Persoalan itu sepantasnya menjadi pemikiran pemangku
kebijakan terkait rencana memproduksi Esemka secara massal. Bila paten pada
komponen kendaraan itu belum 20 tahun, artinya masih menjadi hak monopoli
pemiliknya maka jalan terbaik adalah membeli lisensi untuk jangka waktu
tertentu. Konsekuensinya kita membayar royalti, yang dituangkan dalam kontrak
lisensi.
Untuk mendapatkan hak kepemilikan dan perlindungan hukum
atas merek serta HKI lainnya berupa paten, sebaiknya desain industri dan desain
tata letak sirkuit terpadu Esemka didaftarkan ke Ditjen Hak Kekayaan
Intelektual (HKI) di Tangerang Provinsi Banten.
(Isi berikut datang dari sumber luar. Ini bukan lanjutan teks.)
(** * RolBot: the event roster of telegram-bot-rol.py

    A shallow embedding of the bot's store (two SQLite tables), of its
    rendering of an event and of its two mutating handlers, [create_event]
    and [on_button], followed by the properties of the roster.

    Python [str] values are lists of Unicode code points.  The SQLite
    connection is a record holding both tables in insertion (rowid) order.
    Handlers take the connection and the inbound update and give back the
    connection together with the transport calls they issued, in order.
    Store calls are modelled on their success path plus the one failure the
    source handles ([sqlite3.IntegrityError]); failures of the transport, of
    the engine or of the binding are not part of the model.  In particular
    the binding passes an integer parameter to a statement only when it
    fits SQLite's 64-bit INTEGER ([sqlite_integer]) and raises OverflowError
    otherwise, which no handler catches: what is stated about a lookup by
    id is stated for ids in that range. *)

From Stdlib Require Import List ZArith NArith Bool Lia String Ascii.
From Stdlib Require Import Permutation Sorted DecimalString.
From Stdlib Require DecimalPos.
Import ListNotations.
Local Open Scope N_scope.

(** ** Python strings *)

Module Str.

Definition char := N.
Definition str := list char.

(** An ASCII literal as a [str]. *)
Definition lit (s : string) : str :=
  List.map N_of_ascii (list_ascii_of_string s).

Definition LF : char := 0x0A.
Definition SPACE : char := 0x20.
Definition QUOT : char := 0x22.
Definition AMP : char := 0x26.
Definition APOS : char := 0x27.
Definition COLON : char := 0x3A.
Definition LT : char := 0x3C.
Definition GT : char := 0x3E.

Fixpoint eqb (a b : str) : bool :=
  match a, b with
  | [], [] => true
  | x :: a', y :: b' => N.eqb x y && eqb a' b'
  | _, _ => false
  end.

(** [bool(s)]: a string is truthy when it is not empty. *)
Definition truthy (s : str) : bool :=
  match s with [] => false | _ => true end.

(** [str.isspace] on one code point. *)
Definition isspace (c : char) : bool :=
  (0x09 <=? c) && (c <=? 0x0D)
  || (0x1C <=? c) && (c <=? 0x20)
  || (c =? 0x85) || (c =? 0xA0) || (c =? 0x1680)
  || (0x2000 <=? c) && (c <=? 0x200A)
  || (c =? 0x2028) || (c =? 0x2029) || (c =? 0x202F)
  || (c =? 0x205F) || (c =? 0x3000).

Fixpoint lstrip (s : str) : str :=
  match s with
  | c :: s' => if isspace c then lstrip s' else s
  | [] => []
  end.

Definition rstrip (s : str) : str := rev (lstrip (rev s)).

(** [s.strip()] *)
Definition strip (s : str) : str := rstrip (lstrip s).

(** [s.partition(sep)] for a one-character separator: the text before the
    first [sep], whether it was found, and the text after it. *)
Fixpoint partition (sep : char) (s : str) : str * bool * str :=
  match s with
  | [] => ([], false, [])
  | c :: s' =>
      if c =? sep then ([], true, s')
      else let '(before, found, after) := partition sep s' in
           (c :: before, found, after)
  end.

(** [sep in s] for a one-character [sep]. *)
Definition contains (sep : char) (s : str) : bool :=
  existsb (fun c => c =? sep) s.

(** [s.split(sep, 1)] when [sep] occurs in [s]: exactly two pieces. *)
Definition split1 (sep : char) (s : str) : str * str :=
  let '(before, _, after) := partition sep s in (before, after).

(** [s.replace(old, new)] for a one-character [old]. *)
Fixpoint replace (old : char) (new : str) (s : str) : str :=
  match s with
  | [] => []
  | c :: s' =>
      if c =? old then new ++ replace old new s'
      else c :: replace old new s'
  end.

(** [sep.join(parts)] for a one-character [sep]. *)
Fixpoint join (sep : char) (parts : list str) : str :=
  match parts with
  | [] => []
  | [p] => p
  | p :: rest => p ++ sep :: join sep rest
  end.

(** [str(n)] / [f"{n}"] for an integer. *)
Definition of_int (n : Z) : str :=
  lit (NilZero.string_of_int (Z.to_int n)).

(** Ordering of TEXT values under SQLite's BINARY collation: byte-wise
    comparison of the UTF-8 encodings, which orders strings exactly as the
    lexicographic order of their code points does. *)
Fixpoint compare (a b : str) : comparison :=
  match a, b with
  | [], [] => Eq
  | [], _ :: _ => Lt
  | _ :: _, [] => Gt
  | x :: a', y :: b' =>
      match N.compare x y with
      | Eq => compare a' b'
      | c => c
      end
  end.

Definition leb (a b : str) : bool :=
  match compare a b with Gt => false | _ => true end.

Definition ltb (a b : str) : bool :=
  match compare a b with Lt => true | _ => false end.

End Str.

Import Str.

(** ** html.escape *)

(** [html.escape(s)] with the default [quote=True]: five replacements in
    this order, the ampersand first. *)
Definition html_escape (s : str) : str :=
  let s := replace AMP (lit "&amp;") s in
  let s := replace LT (lit "&lt;") s in
  let s := replace GT (lit "&gt;") s in
  let s := replace QUOT (lit "&quot;") s in
  let s := replace APOS (lit "&#x27;") s in
  s.

(** ** The store: SCHEMA_SQL and the SQL statements of the source *)

Module Store.

(** A row of [events]. *)
Record event_row := mk_event {
  ev_id : Z;
  ev_chat_id : Z;
  ev_message_id : option Z;
  ev_description : str;
  ev_creator_id : Z;
  ev_created_at : str
}.

(** A row of [attendees]; [username] and [first_name] may be NULL. *)
Record attendee_row := mk_attendee {
  at_event_id : Z;
  at_user_id : Z;
  at_username : option str;
  at_first_name : option str;
  at_joined_at : str
}.

(** The database behind a connection: both tables in rowid order, newest
    row last, and the [sqlite_sequence] counter that AUTOINCREMENT keeps
    for [events]. *)
Record db := mk_db {
  events : list event_row;
  events_seq : Z;
  attendees : list attendee_row
}.

(** A fresh database after [init_db]. *)
Definition init_db : db := mk_db [] 0 [].

(** PRIMARY KEY (event_id, user_id) *)
Definition pk (r : attendee_row) : Z * Z := (at_event_id r, at_user_id r).

Definition pk_eqb (k1 k2 : Z * Z) : bool :=
  Z.eqb (fst k1) (fst k2) && Z.eqb (snd k1) (snd k2).

Inductive result :=
| Ok (con : db)
| IntegrityError.

(** INSERT INTO events (chat_id, message_id, description, creator_id,
    created_at) VALUES (?,?,?,?,?); the second component is [lastrowid]. *)
Definition insert_event (con : db) (chat_id : Z) (message_id : option Z)
    (description : str) (creator_id : Z) (created_at : str) : db * Z :=
  let new_id := (events_seq con + 1)%Z in
  (mk_db (events con ++
            [mk_event new_id chat_id message_id description creator_id created_at])
         new_id
         (attendees con),
   new_id).

(** UPDATE events SET message_id = ? WHERE id = ? *)
Definition update_message_id (con : db) (message_id : Z) (event_id : Z) : db :=
  mk_db (List.map (fun e =>
                     if Z.eqb (ev_id e) event_id
                     then mk_event (ev_id e) (ev_chat_id e) (Some message_id)
                            (ev_description e) (ev_creator_id e) (ev_created_at e)
                     else e)
                  (events con))
        (events_seq con)
        (attendees con).

(** The values of SQLite's INTEGER, and so of every id column: 64-bit
    signed.  A Python int outside this range cannot be bound as a
    parameter; [execute] raises OverflowError before the statement runs. *)
Definition INT64_MIN : Z := (- 2 ^ 63)%Z.
Definition INT64_MAX : Z := (2 ^ 63 - 1)%Z.

Definition sqlite_integer (n : Z) : bool :=
  Z.leb INT64_MIN n && Z.leb n INT64_MAX.

(** SELECT * FROM events WHERE id = ?, then [fetchone()], for a parameter
    that is a [sqlite_integer]. *)
Definition select_event (con : db) (event_id : Z) : option event_row :=
  find (fun e => Z.eqb (ev_id e) event_id) (events con).

(** INSERT INTO attendees (...) VALUES (?,?,?,?,?): the primary key rejects
    a second row for the same (event_id, user_id). *)
Definition insert_attendee (con : db) (row : attendee_row) : result :=
  if existsb (fun r => pk_eqb (pk r) (pk row)) (attendees con)
  then IntegrityError
  else Ok (mk_db (events con) (events_seq con) (attendees con ++ [row])).

(** DELETE FROM attendees WHERE event_id = ? AND user_id = ? *)
Definition delete_attendee (con : db) (event_id user_id : Z) : db :=
  mk_db (events con) (events_seq con)
        (filter (fun r => negb (pk_eqb (pk r) (event_id, user_id)))
                (attendees con)).

(** Sorting as the engine's sorter does it for ORDER BY: rows that compare
    equal on the sort key keep the order in which they were fed. *)
Fixpoint insert_sorted {A : Type} (le : A -> A -> bool) (x : A) (l : list A)
  : list A :=
  match l with
  | [] => [x]
  | y :: l' => if le x y then x :: l else y :: insert_sorted le x l'
  end.

Definition stable_sort {A : Type} (le : A -> A -> bool) (l : list A) : list A :=
  fold_right (insert_sorted le) [] l.

Definition user_id_leb (a b : attendee_row) : bool :=
  Z.leb (at_user_id a) (at_user_id b).

Definition joined_at_leb (a b : attendee_row) : bool :=
  Str.leb (at_joined_at a) (at_joined_at b).

(** The rows of one event as the engine reaches them for
    [WHERE event_id = ?].  SCHEMA_SQL declares
    [PRIMARY KEY (event_id, user_id)] on a rowid table, which gives
    [attendees] an index on that pair; SQLite answers the equality on
    [event_id] by searching this index, so the rows of the event arrive in
    ascending [user_id], whatever their insertion order. *)
Definition index_search (con : db) (event_id : Z) : list attendee_row :=
  stable_sort user_id_leb
    (filter (fun r => Z.eqb (at_event_id r) event_id) (attendees con)).

(** ORDER BY joined_at ASC *)
Definition order_by_joined_at (rows : list attendee_row) : list attendee_row :=
  stable_sort joined_at_leb rows.

(** SELECT user_id, username, first_name, joined_at FROM attendees
    WHERE event_id = ? ORDER BY joined_at ASC, then [fetchall()]. *)
Definition select_attendees (con : db) (event_id : Z) : list attendee_row :=
  order_by_joined_at (index_search con event_id).

End Store.

Import Store.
Hal itu untuk menjamin
terjaganya sebuah karya cipta nasional, yang sudah sepatutnya kita lindungi.
Kesimpulan
Berdasarkan pada kutipan
diatas, hukum HAKI pada kehakpatenan mobil ESEMKA masih simpang siur, pemerintah
terlihat tidak terlalu menilai penting tentang hasil produktivitas anak bangsanya. Padahal
DUBES German diatas menyatakan bersedia mempromosikan kepada pihak terkait
disana dan itu merupakan peluang untuk menunjukan bahwa Indonesia pun mampu
dalam menciptakan suatu produksi seperti mobil ESEMKA yang sekelas dengan
negara lain. Pemerintah cukup membeli lisensi untuk mendapatkan jangka waktu. Karena
pasalnya mobil ESEMKA terdiri atas 80% komponennya seperti hak cipta desain
atau merek/logo yang biasanya menempel di bodi, termasuk komponennya, seperti alat
penggerak berbasis teknologi (mesin, bak persneling, kaca jendela yang bisa
dinaikturunkan, atau bagasi yang tinggal menekan kenop untuk membukanya dan
sebagainya) adalah lokal dan 20% dari luar. Jika lisensi dan jangka waktu telah
didapat maka indonesia hanya tinggal menunggu masa kuno ( masa berlaku pada
komponen dari luar ) dan ESEMKA pun dengan sendirinya akan terklaim itu adalah
hasil produktivitas atau milik bangsa INDONESIA.